This Ain’t It (Ongoing)

Continuing the ideas of White Bronco, This Ain’t It depicts the unvaried nature of analog reproduction. The works begin to turn in on themselves as the repetitive and mechanized character of the painting technique becomes the subject of images which alternate and repeat their motives. Their designs begin to attest to their own explicit presence as their layers are “undone”,  “redone” and repeated. In this sense, the works testify to the methods by which they are conceptualized.

A rhythm is established as each previous work informs the next. Two layers are reduced to one while remaining a finished piece, this leads to the next work, where a single layer becomes two, mirroring the gesture of the first diptych. The following two sets foreground repetition within the painted motif as it first pasively appeared in the beginning of the series. Two repeated elements become three, and, elaborating on the initial mirroring, in the next diptych two repeated elements become one.

White Bronco

The series of paintings unfolds as a progression of contradictions brought on by mimetic depictions of mechanical reproductions. Digitally manipulated images are meticulously reproduced with strict adherence to their printed reference material. Painted with oil on canvas in a single layer, the works mimic the qualities of printed images by entirely eliminating visible brushstrokes and interpretive deviation. This approach results in an almost mechanical precision that emphasizes the visual characteristics of the source material while disregarding its initial content, allowing the paintings to achieve autonomy.

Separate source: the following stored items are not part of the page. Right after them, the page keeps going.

Lemma directory_ops h n b ops : heap_wf h → refers h n b ops → ops_kind ops = Directory → ∃ nm meta es, ops = DirectoryNode nm meta es.
Proof.
  intros Hwf Hr Hk. destruct (refers_ops _ _ _ _ Hwf Hr) as (i & Hi & Ho & Hw). destruct ops as [nm meta es|nm k meta o|nm tg meta|x dev]; try done; [eauto|].
  simpl in Hk. subst k. by destruct (hw_file _ Hwf _ _ _ _ _ _ Hi Ho).
Qed.

Lemma expect_directory_rule n b ops w (Q : unit → world → Prop) (Qe : SysErr.SysErr → world → Prop) :
  heap_wf (w_heap w) → refers (w_heap w) n b ops →
  (∀ nm meta es, ops = DirectoryNode nm meta es → Q () w) → (ops_kind ops ≠ Directory → Qe SysErr.NotDir w) →
  wp_res (expect_directory n) w Q Qe.
Proof.
  intros Hwf Hr HQ HQe. unfold expect_directory. wp_step. eapply on_heap_read; [by eapply kind_eq|].
  destruct (decide _) as [Hk|Hk]; wp_run; [|by apply HQe]. destruct (directory_ops _ _ _ _ Hwf Hr Hk) as (nm & meta & es & ?). by eapply HQ.
Qed.

(** The directory that a path names an entry of. *)
Definition parent_is h ns (P : str) d nm meta es p : Prop :=
  plookup MAX_LINKS h ns (parent_path P) true = Ok ((d, DirectoryNode nm meta es), p).

(** The lookup of the parent fails with [e]. *)
Definition parent_fails h ns (P : str) (e : SysErr.SysErr) : Prop :=
  plookup MAX_LINKS h ns (parent_path P) true = Err e ∨
  (e = SysErr.NotDir ∧ ∃ b ops p, plookup MAX_LINKS h ns (parent_path P) true = Ok ((b, ops), p) ∧ ops_kind ops ≠ Directory).

Lemma parent_rule {A} fs s ns w P (k : NodeRef → MR A) Q Qe :
  fs_ok fs s ns w →
  (∀ n w1 d nm meta es p, looked w w1 → parent_is (w_heap w) ns P d nm meta es p → refers (w_heap w1) n d (DirectoryNode nm meta es) →
     wp_res (k n) w1 Q Qe) →
  (∀ e w1, looked w w1 → parent_fails (w_heap w) ns P e → Qe e w1) →
  wp_res (n ← lookup_namespace_path ns (parent_path P) true; _ ← expect_directory n; k n) w Q Qe.
Proof.
  intros Hok HQ HQe. wp_step. eapply wp_res_mono; [by eapply lookup_path_rule|cbv beta|].
  - intros n w1 (Hl & b & ops & p & Hp & Hr). wp_step. eapply expect_directory_rule; [apply Hl|done| |].
    + intros nm meta es ->. by eapply HQ.
    + intros Hk. apply HQe; [done|]. right. split; [done|]. eauto.
  - intros e w1 [Hl Hp]. apply HQe; [done|]. by left.
Qed.

(** A normalized path that is not the root. *)
Lemma leaf_split path :
  normalize_absolute_path path ≠ SLASH →
  ∃ cs (c : str), components_ok cs ∧ component_ok c ∧ normalize_absolute_path path = render (cs ++ [c]) ∧
    parent_path (normalize_absolute_path path) = render cs ∧ leaf_name (normalize_absolute_path path) = c.
Proof.
  intros Hne. destruct (normalize_normalized path) as (ds & Hds & Hp). rewrite Hp in *.
  destruct ds as [|c cs _] using rev_ind; [done|]. apply Forall_app in Hds as [Hcs Hc]. apply Forall_cons in Hc as [Hc _]. exists cs, c.
  destruct (parent_leaf_render cs c Hcs Hc) as [-> ->]. done.
Qed.

Lemma leaf_nonempty path : normalize_absolute_path path ≠ SLASH → leaf_name (normalize_absolute_path path) ≠ [].
Proof. intros (cs & c & _ & Hc & _ & _ & ->)%leaf_split. apply Hc. Qed.

(** ** Removal *)

Definition sub_tree (h : heap) T : Prop := ∀ b o o', tree h !! b = Some o → T !! b = Some o' → sub_ops o' o.

Lemma changes_pruned h h' T : heap_wf h → changes h h' T → sub_tree h T → pruned h h'.
Proof.
  intros Hwf (_ & _ & Hr) Hs n Hn _. destruct (refers_total _ _ Hwf Hn) as (b & o & Hb). destruct (Hr _ _ _ Hb) as (o' & Ho' & _ & Hb').
  exists b, o, o'. split; [apply Hb|]. split; [done|]. eapply Hs; [by eapply refers_tree|done].
Qed.

Lemma sub_ops_adjust delta ops : sub_ops (adjust_ops delta ops) ops.
Proof. by destruct ops. Qed.

Lemma sub_ops_trans o1 o2 o3 : sub_ops o1 o2 → sub_ops o2 o3 → sub_ops o1 o3.
Proof. intros (H1 & H2 & H3) (G1 & G2 & G3). split; [congruence|]. split; [congruence|by etrans]. Qed.

Lemma sub_ops_delete nm meta es (name : str) : sub_ops (DirectoryNode nm meta (delete name es)) (DirectoryNode nm meta es).
Proof. split; [done|]. split; [done|]. apply delete_subseteq. Qed.

Lemma unlinked_sub h d nm meta es name c (rd : bool) :
  tree h !! d = Some (DirectoryNode nm meta es) →
  sub_tree h (alter (if rd then id else adjust_ops (-1)) c (<[d := DirectoryNode nm meta (delete name es)]> (tree h))).
Proof.
  intros Hd b o o' Ho Ho'. assert (∃ o1, <[d := DirectoryNode nm meta (delete name es)]> (tree h) !! b = Some o1 ∧ sub_ops o' o1) as (o1 & Ho1 & Hs).
  { destruct (decide (b = c)) as [->|Hne]; [|rewrite lookup_alter_ne in Ho' by done; eauto using sub_ops_refl].
    rewrite lookup_alter_eq in Ho'. destruct (_ !! c) as [o1|]; [|done]. exists o1. split; [done|]. simplify_eq/=.
    destruct rd; [done|apply sub_ops_adjust]. }
  apply lookup_insert_Some in Ho1 as [[<- <-]|[_ Ho1]]; simplify_eq; [|done]. eapply sub_ops_trans; [done|apply sub_ops_delete].
Qed.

Designs substituting painterly motives allows for entirely flattened layering and juxtaposed image types induced by tight crops. Concepts initially developed through this approach later become fragmented typographic motives — signifiers stripped of their signifieds, inducing new signs when reproduced on canvas. In the second half of the series, the inherent demand for perfection in this painting technique is referenced through the deliberate introduction of flawlessly rendered flaws. In the final works, changes in scale, without changes in physical format, depict the method all previous images are derived from.